■ **SUPPLIED RECORDS**

(** * requirementslib.models.setup_info: a shallow embedding

    The development follows [src/requirementslib/models/setup_info.py].
    Every Python function that the verified properties talk about is
    given as a Rocq function of the same name.  Exceptions are explicit
    (type [result]), the mutable aggregate [SetupInfo] is threaded through
    a small state-and-exception monad, and everything that lives outside
    the module (the file system, [importlib], [configparser],
    [pkg_resources], [distlib], the PEP 517 build, the executed setup
    script) is an explicit environment record that the functions read. *)

From stdpp Require Import base option list strings gmap sets countable.
From Stdlib Require Import Ascii String.

Open Scope string_scope.
Set Warnings "-clear-no-such-hyp".

(** ** Python preliminaries *)

Module Py.

(** The exception classes that the module can let escape. *)
Inductive exn : Type :=
  | ValueError | TypeError | KeyError | AttributeError | ImportError
  | UnboundLocalError | NameError | OSError | InvalidRequirement
  | ConfigError | BuildBackendError | ScriptError | SystemExit.

(** [except Exception] catches everything but the exit request. *)
Definition is_Exception (e : exn) : bool :=
  match e with SystemExit => false | _ => true end.

Inductive result (A : Type) : Type :=
  | Ok (a : A)
  | Raise (e : exn).
Arguments Ok {A} a.
Arguments Raise {A} e.

Definition bind {A B} (r : result A) (k : A → result B) : result B :=
  match r with Ok a => k a | Raise e => Raise e end.

Definition is_ok {A} (r : result A) : bool :=
  match r with Ok _ => true | Raise _ => false end.

(** [for x in xs: ys.append(f(x))] where [f] may raise. *)
Fixpoint mapM {A B} (f : A → result B) (xs : list A) : result (list B) :=
  match xs with
  | [] => Ok []
  | x :: xs' => bind (f x) (λ y, bind (mapM f xs') (λ ys, Ok (y :: ys)))
  end.

(** *** [str] methods used by the module *)

(** [str.isspace] on the ASCII range: TAB..CR, FS..US and SPACE. *)
Definition isspace (c : ascii) : bool :=
  let n := nat_of_ascii c in
  ((9 <=? n)%nat && (n <=? 13)%nat) || ((28 <=? n)%nat && (n <=? 32)%nat).

Fixpoint lstrip (s : string) : string :=
  match s with
  | String c s' => if isspace c then lstrip s' else s
  | EmptyString => EmptyString
  end.

Fixpoint rstrip (s : string) : string :=
  match s with
  | String c s' =>
      match rstrip s' with
      | EmptyString => if isspace c then EmptyString else String c EmptyString
      | t => String c t
      end
  | EmptyString => EmptyString
  end.

Definition strip (s : string) : string := rstrip (lstrip s).

Definition startswith (s p : string) : bool := String.prefix p s.

Fixpoint endswith_aux (fuel : nat) (s p : string) : bool :=
  if String.eqb s p then true
  else match fuel, s with
       | S k, String _ s' => endswith_aux k s' p
       | _, _ => false
       end.
Definition endswith (s p : string) : bool :=
  endswith_aux (String.length s) s p.

(** [s.split(sep)] for a non-empty separator: [skip] counts the characters
    of a separator that has just been recognised and is being consumed,
    [cur] is the piece being collected, in reverse. *)
Fixpoint split_go (sep : string) (skip : nat) (cur : string) (s : string)
  : list string :=
  match s with
  | EmptyString => [String.rev cur]
  | String c s' =>
      match skip with
      | S k => split_go sep k cur s'
      | O =>
          if String.prefix sep s
          then String.rev cur :: split_go sep (String.length sep - 1) EmptyString s'
          else split_go sep 0 (String c cur) s'
      end
  end.
Definition split (s sep : string) : list string := split_go sep 0 EmptyString s.

(** [sub in s] *)
Fixpoint contains (s sub : string) : bool :=
  String.prefix sub s
  || match s with String _ s' => contains s' sub | EmptyString => false end.

(** [s.rpartition(c)] for a one-character separator. *)
Fixpoint rpartition_go (c : ascii) (s : string) : option (string * string) :=
  match s with
  | EmptyString => None
  | String d s' =>
      match rpartition_go c s' with
      | Some (h, t) => Some (String d h, t)
      | None => if Ascii.eqb c d then Some (EmptyString, s') else None
      end
  end.
Definition rpartition (s : string) (c : ascii) : string * string * string :=
  match rpartition_go c s with
  | Some (h, t) => (h, String c EmptyString, t)
  | None => (EmptyString, EmptyString, s)
  end.

Definition lower_ascii (c : ascii) : ascii :=
  let n := nat_of_ascii c in
  if (65 <=? n)%nat && (n <=? 90)%nat then ascii_of_nat (n + 32) else c.
Fixpoint lower (s : string) : string :=
  match s with
  | String c s' => String (lower_ascii c) (lower s')
  | EmptyString => EmptyString
  end.

(** The last character of a string. *)
Fixpoint last_char (s : string) : option ascii :=
  match s with
  | EmptyString => None
  | String c s' => Some (default c (last_char s'))
  end.

(** [a, b = xs]: unpacking into exactly two targets. *)
Definition unpack2 {A} (xs : list A) : result (A * A) :=
  match xs with
  | [a; b] => Ok (a, b)
  | _ => Raise ValueError
  end.

(** [next(iter(xs), None)] *)
Definition first {A} (xs : list A) : option A := head xs.

End Py.
Import Py.

(** ** [parse_special_directives] *)

Module Directives.

(** What [os.path.exists] and [open(path).read()] see. *)
Inductive fs_node : Type :=
  | RegularFile (contents : string)
  | Directory.

(** What [getattr(module, attribute)] returns: a string, or another object
    together with its [str()] rendering. *)
Inductive attr_value : Type :=
  | AStr (s : string)
  | AObj (rendered : string).

Record env : Type := {
  fs : string → option fs_node;
  (** importable modules: module name to attribute table *)
  modules : string → option (string → option attr_value);
}.

Definition os_path_exists (E : env) (path : string) : bool :=
  bool_decide (is_Some (fs E path)).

■ **REQUIRED WORK**
Copy all lines from the material that contain "being".

■ **RESULT BELOW**
    of a separator that has just been recognised and is being consumed,
    [cur] is the piece being collected, in reverse. *)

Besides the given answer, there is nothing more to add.